In these two years, Germans Trias i Pujol has performed more than 200 procedures, with which improvements in pulse stability of between 70% and 90% have been achieved. “Extraordinarily positive” degrees of improvement, according to Álvarez, which directly impact the quality of life of patients. It is estimated that in Catalonia there are 8,000 people with disabling tremors, and the hospital can care for between four and five per week. There is a waiting list, and a novelty: since September, bilateral treatment (both sides of the body) has been authorized with a minimum interval of nine months between each unilateral procedure, a therapy from which 16 patients have benefited.

Isabel Marcos, 74, hopes to undergo the procedure a second time after the summer. In November 2022 she received HIFU therapy for the right side and declared herself delighted with the results: “It has gone quite well for me. My hand shakes a little when I get out of bed but then I feel great.

This neighbor from Martorelles (Vallès Oriental) has suffered from essential tremor, like her father, for years.
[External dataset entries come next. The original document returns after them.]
(** A valid match in closed form: register both, append the record, update
    [player1] from the registered ratings, then update [player2] from the
    dictionary as the first update left it. *)
Lemma add_match_result_valid (p1 p2 : string) (s : R) (self : Elo) :
  valid_score s = true ->
  exists r1 r2 r2' : R,
    let self1 := registered p2 (registered p1 self) in
    let a := r1 + k_factor self * (s - expected r1 r2) in
    let d1 := Dict.set p1 a (players self1) in
    Dict.get p1 (players self1) = Some r1 /\
    Dict.get p2 (players self1) = Some r2 /\
    Dict.get p2 d1 = Some r2' /\
    add_match_result p1 p2 s self =
    mkOut (Ok tt)
          (mkElo (Dict.set p2 (r2' + k_factor self * (1 - s - expected r2' a))
                           d1)
                 (initial_rating self) (k_factor self)
                 (matches self ++ [(p1, p2, s)]))
          [].
Proof.
  intros Hv.
  set (self1 := registered p2 (registered p1 self)).
  assert (M1 : Dict.mem p1 (players self1) = true)
    by (apply registered_mono, registered_mem).
  assert (M2 : Dict.mem p2 (players self1) = true)
    by apply registered_mem.
  apply mem_true_get in M1. destruct M1 as [r1 G1].
  apply mem_true_get in M2. destruct M2 as [r2 G2].
  destruct (registered_fields p2 (registered p1 self)) as (I2 & K2 & H2).
  destruct (registered_fields p1 self) as (I1 & K1 & H1).
  set (a := r1 + k_factor self * (s - expected r1 r2)).
  assert (M2' : Dict.mem p2 (Dict.set p1 a (players self1)) = true).
  { apply mem_set_mono. apply mem_true_get. eauto. }
  apply mem_true_get in M2'. destruct M2' as [r2' G2'].
  exists r1, r2, r2'. cbv zeta. fold self1. fold a.
  repeat split; auto.
  unfold add_match_result. rewrite Hv. cbn [negb].
  rewrite (bind_ok _ _ _ _ _ _ (register_run p1 self)).
  rewrite (bind_ok _ _ _ _ _ _ (register_run p2 (registered p1 self))).
  fold self1.
  set (self2 := with_matches self1 (matches self1 ++ [(p1, p2, s)])).
  assert (E2 : (self0 <- get_self ;;
                put_self (with_matches self0
                            (matches self0 ++ [(p1, p2, s)]))) self1
               = mkOut (Ok tt) self2 []) by reflexivity.
  rewrite (bind_ok _ _ _ _ _ _ E2).
  assert (G1' : Dict.get p1 (players self2) = Some r1) by exact G1.
  assert (G2'' : Dict.get p2 (players self2) = Some r2) by exact G2.
  rewrite (bind_ok _ _ _ _ _ _ (update_rating_run _ _ s _ _ _ G1' G2'')).
  assert (K3 : k_factor self2 = k_factor self)
    by (unfold self2, self1; simpl; congruence).
  rewrite K3. fold a.
  set (self3 := with_players self2 (Dict.set p1 a (players self2))).
  assert (G3 : Dict.get p2 (players self3) = Some r2') by exact G2'.
  assert (G4 : Dict.get p1 (players self3) = Some a)
    by apply get_set_same.
  rewrite (update_rating_run _ _ _ _ _ _ G3 G4).
  cbn [value final printed app].
  assert (K0 : k_factor self1 = k_factor self) by (unfold self1; congruence).
  assert (I0 : initial_rating self1 = initial_rating self)
    by (unfold self1; congruence).
  assert (H0 : matches self1 = matches self) by (unfold self1; congruence).
  f_equal. unfold with_players. f_equal; simpl.
  - now rewrite K0.
  - exact I0.
  - exact K0.
  - now rewrite H0.
Qed.

(** ** The expected-score formula *)

Lemma Rpower10_pos (x : R) : 0 < Rpower 10 x.
Proof. unfold Rpower. apply exp_pos. Qed.

Lemma Rpower10_opp (x : R) : Rpower 10 (- x) = / Rpower 10 x.
Proof. apply Rpower_Ropp. Qed.

Lemma Rpower10_gt_1 (x : R) : 0 < x -> 1 < Rpower 10 x.
Proof.
  intros Hx. rewrite <- (Rpower_O 10) by lra.
  apply Rpower_lt; lra.
Qed.

Lemma expected_bounds (r1 r2 : R) : 0 < expected r1 r2 < 1.
Proof.
  unfold expected.
  pose proof (Rpower10_pos ((r2 - r1) / 400)) as Hp.
  set (p := Rpower 10 ((r2 - r1) / 400)) in *.
  split.
  - apply Rdiv_lt_0_compat; lra.
  - apply (Rmult_lt_reg_r (1 + p)); [lra|].
    unfold Rdiv. rewrite Rmult_assoc, Rinv_l by lra. lra.
Qed.

Lemma expected_sum (r1 r2 : R) : expected r1 r2 + expected r2 r1 = 1.
Proof.
  unfold expected.
  replace ((r1 - r2) / 400) with (- ((r2 - r1) / 400)) by lra.
  rewrite Rpower10_opp.
  pose proof (Rpower10_pos ((r2 - r1) / 400)) as Hp.
  set (p := Rpower 10 ((r2 - r1) / 400)) in *.
  field. split; lra.
Qed.

Lemma expected_equal (r : R) : expected r r = 1 / 2.
Proof.
  unfold expected. replace ((r - r) / 400) with 0 by lra.
  rewrite Rpower_O by lra. lra.
Qed.

Lemma expected_underdog (r1 r2 : R) : r1 < r2 -> expected r1 r2 < 1 / 2.
Proof.
  intros Hlt. unfold expected.
  assert (Hp : 1 < Rpower 10 ((r2 - r1) / 400))
    by (apply Rpower10_gt_1; lra).
  set (p := Rpower 10 ((r2 - r1) / 400)) in *.
  apply (Rmult_lt_reg_r (1 + p)); [lra|].
  unfold Rdiv at 1. rewrite Rmult_assoc, Rinv_l by lra. lra.
Qed.

(** ** C1: the first match of a fresh store *)

(** C1.  On a fresh store with initial rating 1500 and k-factor 32,
    [add_match_result a b 1] leaves [a] at 1516, but [b] at
    [1500 + 32 * (0 - E)] where [E] is the expected score of [b] against
    the rating 1516 that [a] already has after its own update, not against
    the pre-match 1500; this value lies strictly above 1484. *)
Theorem C1_fresh_match_reads_updated_rating :
  let self := final (add_match_result "a" "b" 1 (Elo_init [] 1500 32)) in
  Dict.get "a" (players self) = Some 1516 /\
  Dict.get "b" (players self) =
    Some (1500 + 32 * (1 - 1 - 1 / (1 + Rpower 10 ((1516 - 1500) / 400)))) /\
  1484 < 1500 + 32 * (1 - 1 - 1 / (1 + Rpower 10 ((1516 - 1500) / 400))) /\
  Dict.get "b" (players self) <> Some 1484.
Proof.
  cbv zeta.
  assert (Hv : valid_score 1 = true) by (apply valid_score_iff; auto).
  destruct (add_match_result_valid "a" "b" 1 (Elo_init [] 1500 32) Hv)
    as (r1 & r2 & r2' & G1 & G2 & G2' & Hrun).
  cbn in G1, G2. injection G1 as <-. injection G2 as <-.
  assert (Ha : 1500 + k_factor (Elo_init [] 1500 32)
                       * (1 - expected 1500 1500) = 1516).
  { rewrite expected_equal. simpl. lra. }
  rewrite Ha in G2', Hrun. cbn in G2'. injection G2' as <-.
  rewrite Hrun. cbn. fold (expected 1500 1516).
  assert (Hlt : expected 1500 1516 < 1 / 2) by (apply expected_underdog; lra).
  repeat split; try lra.
  intros H. injection H as H. lra.
Qed.

(** ** C2: an invalid score changes nothing *)

Lemma add_match_result_invalid (p1 p2 : string) (s : R) (self : Elo) :
  valid_score s = false ->
  add_match_result p1 p2 s self = mkOut (Ok tt) self [WarnInvalid p1 p2 s].
Proof. intros H. unfold add_match_result. now rewrite H. Qed.

(** C2.  When [score1] is none of 1, 0.5 and 0, [add_match_result] returns
    normally with the store exactly as it was (same players, same ratings,
    same match history) and prints the invalid-result warning. *)
Theorem C2_invalid_score_no_mutation (p1 p2 : string) (s : R) (self : Elo) :
  s <> 1 -> s <> 1 / 2 -> s <> 0 ->
  add_match_result p1 p2 s self = mkOut (Ok tt) self [WarnInvalid p1 p2 s].
Proof.
  intros H1 H2 H3. apply add_match_result_invalid.
  destruct (valid_score s) eqn:E; auto.
  apply valid_score_iff in E. tauto.
Qed.

Lemma C2_invalid_score_witness :
  add_match_result "e" "f" (-1) (Elo_init ["a"; "b"] 1500 32)
  = mkOut (Ok tt) (Elo_init ["a"; "b"] 1500 32) [WarnInvalid "e" "f" (-1)].
Proof. apply C2_invalid_score_no_mutation; lra. Defined.

(** ** A match over exact arithmetic always returns *)

Lemma add_match_result_returns (p1 p2 : string) (s : R) (self : Elo) :
  value (add_match_result p1 p2 s self) = Ok tt.
Proof.
  destruct (valid_score s) eqn:E.
  - destruct (add_match_result_valid p1 p2 s self E)
      as (r1 & r2 & r2' & _ & _ & _ & Hrun).
    now rewrite Hrun.
  - now rewrite add_match_result_invalid.
Qed.

(** ** C6: registering a player *)

(** C6.  [add_player] on a present name leaves the store as it is and
    prints the already-exists warning; on an absent name it appends the
    single entry [(name, initial_rating)] and prints nothing; in both
    cases it returns normally, and a second call right after the first is
    the reported no-op. *)
Theorem C6_add_player_idempotent (name : string) (self : Elo) :
  (Dict.mem name (players self) = true ->
   add_player name self = mkOut (Ok tt) self [WarnExists name]) /\
  (Dict.mem name (players self) = false ->
   add_player name self =
   mkOut (Ok tt)
         (with_players self (players self ++ [(name, initial_rating self)]))
         []) /\
  (let once := final (add_player name self) in
   add_player name once = mkOut (Ok tt) once [WarnExists name]).
Proof.
  split; [apply add_player_present|]. split.
  - intros H. rewrite (add_player_absent _ _ H).
    apply mem_false_get in H. now rewrite (set_absent _ _ _ H).
  - cbv zeta. apply add_player_present.
    destruct (Dict.mem name (players self)) eqn:E.
    + now rewrite (add_player_present _ _ E).
    + rewrite (add_player_absent _ _ E). apply mem_set_same.
Qed.

Lemma C6_add_player_witness :
  add_player "f" (Elo_init ["a"] 1500 32) =
  mkOut (Ok tt)
        (with_players (Elo_init ["a"] 1500 32)
           (players (Elo_init ["a"] 1500 32) ++ [("f", 1500)]))
        [] /\
  add_player "a" (Elo_init ["a"] 1500 32) =
  mkOut (Ok tt) (Elo_init ["a"] 1500 32) [WarnExists "a"].
Proof.
  split.
  - apply (proj1 (proj2 (C6_add_player_idempotent "f"
                           (Elo_init ["a"] 1500 32)))).
    reflexivity.
  - apply (proj1 (C6_add_player_idempotent "a" (Elo_init ["a"] 1500 32))).
    reflexivity.
Defined.

(** ** C7: a draw between equally rated players *)

Lemma pre_match_rating_registered (k name : string) (self : Elo) :
  pre_match_rating k (registered name self) = pre_match_rating k self.
Proof.
  unfold registered, pre_match_rating.
  destruct (Dict.mem name (players self)) eqn:E; auto.
  cbn [players with_players initial_rating].
  apply mem_false_get in E.
  destruct (String.eqb_spec name k) as [->|Hne].
  - now rewrite get_set_same, E.
  - now rewrite get_set_other.
Qed.

Lemma get_pre_match_rating (k : string) (self : Elo) (r : R) :
  Dict.get k (players self) = Some r -> pre_match_rating k self = r.
Proof. intros H. unfold pre_match_rating. now rewrite H. Qed.



(** ** C10: the k-factor can be zero *)


(** ** C8: the ranked listing *)

Lemma insert_desc_perm (x : string * R) (l : list (string * R)) :
  Permutation (insert_desc x l) (x :: l).
Proof.
  induction l as [|y l IH]; simpl.
  - apply Permutation_refl.
  - destruct (Rlt_dec (snd x) (snd y)).
    + apply perm_trans with (y :: x :: l).
      * now apply perm_skip.
      * apply perm_swap.
    + apply Permutation_refl.
Qed.

Lemma sort_desc_perm (l : list (string * R)) : Permutation (sort_desc l) l.
Proof.
  induction l as [|x l IH]; simpl.
  - apply perm_nil.
  - apply perm_trans with (x :: sort_desc l).
    + apply insert_desc_perm.
    + now apply perm_skip.
Qed.




(** Equal ratings keep their order: an element goes in front of the
    first one that is not rated strictly higher. *)
Lemma insert_desc_stable (x y : string * R) (l : list (string * R)) :
  snd y <= snd x -> insert_desc x (y :: l) = x :: y :: l.
Proof.
  intros H. simpl. destruct (Rlt_dec (snd x) (snd y)); auto. lra.
Qed.

Lemma print_rating_run (self : Elo) :
  print_rating self =
  mkOut (Ok tt) self
        [PrintLine rule; PrintLine "Results:";
         PrintRatings (sort_desc (Dict.items (players self)));
         PrintLine rule].
Proof. reflexivity. Qed.


(** ** C4: the players of recorded matches are registered *)

Lemma extends_refl (self : Elo) : extends self self.
Proof. split; auto. Qed.

Lemma extends_trans (s1 s2 s3 : Elo) :
  extends s1 s2 -> extends s2 s3 -> extends s1 s3.
Proof. intros [K1 H1] [K2 H2]. split; auto. Qed.

Lemma extends_same_history (self self' : Elo) :
  (forall k, Dict.mem k (players self) = true ->
             Dict.mem k (players self') = true) ->
  matches self' = matches self ->
  extends self self'.
Proof.
  intros Hk Hm. split; auto.
  intros Hh p1 p2 s Hin. rewrite Hm in Hin.
  destruct (Hh p1 p2 s Hin). auto.
Qed.

Lemma grows_ret {A : Type} (a : A) : grows (ret a).
Proof. intros self. apply extends_refl. Qed.

Lemma grows_raise {A : Type} (e : exn) : grows (@raise A e).
Proof. intros self. apply extends_refl. Qed.

Lemma grows_print (ev : event) : grows (print ev).
Proof. intros self. apply extends_refl. Qed.

Lemma grows_bind {A B : Type} (m : M A) (f : A -> M B) :
  grows m -> (forall a, grows (f a)) -> grows (bind m f).
Proof.
  intros Hm Hf self. unfold bind.
  destruct (value (m self)) as [a|e]; cbn [final].
  - eapply extends_trans; [apply Hm | apply Hf].
  - apply Hm.
Qed.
She started with mild symptoms and escalated to the point of becoming disabling. "I couldn't eat, I had to hold the spoon with both hands, in the kitchen I would drop everything, and thread a needle... I won't even tell you."

Despite everything, he ruled out undergoing deep brain stimulation, one of the procedures indicated for tremors that do not respond to pharmacological treatment, because it requires surgery for the implantation of intracerebral electrodes. He opted for the Germans Trias proposal with some skepticism – “I didn't expect it, I thought I was going to stay like this after so many years” – but now the wait is long for the treatment that should mitigate or eliminate the tremor of his the right hand.

According to Germans Trias, the procedure favors a significant improvement in the quality of life of patients and, according to the results, a saving in healthcare costs. Up to 60% of those affected have a reduction in their job expectations and between 15% and 205 leave their work activity prematurely.

Most of the people operated on at the Badalona hospital are over 60 years old. The oldest is 89. In only one case has there been a recurrence of the tremor sufficient to require the procedure to be repeated, explains Álvares. “There are patients who tell us that their lives have changed, being able to eat and drink again, write, use their cell phone or shave normally. Having this affectation is much more dramatic for day-to-day life than it seems,” he concludes.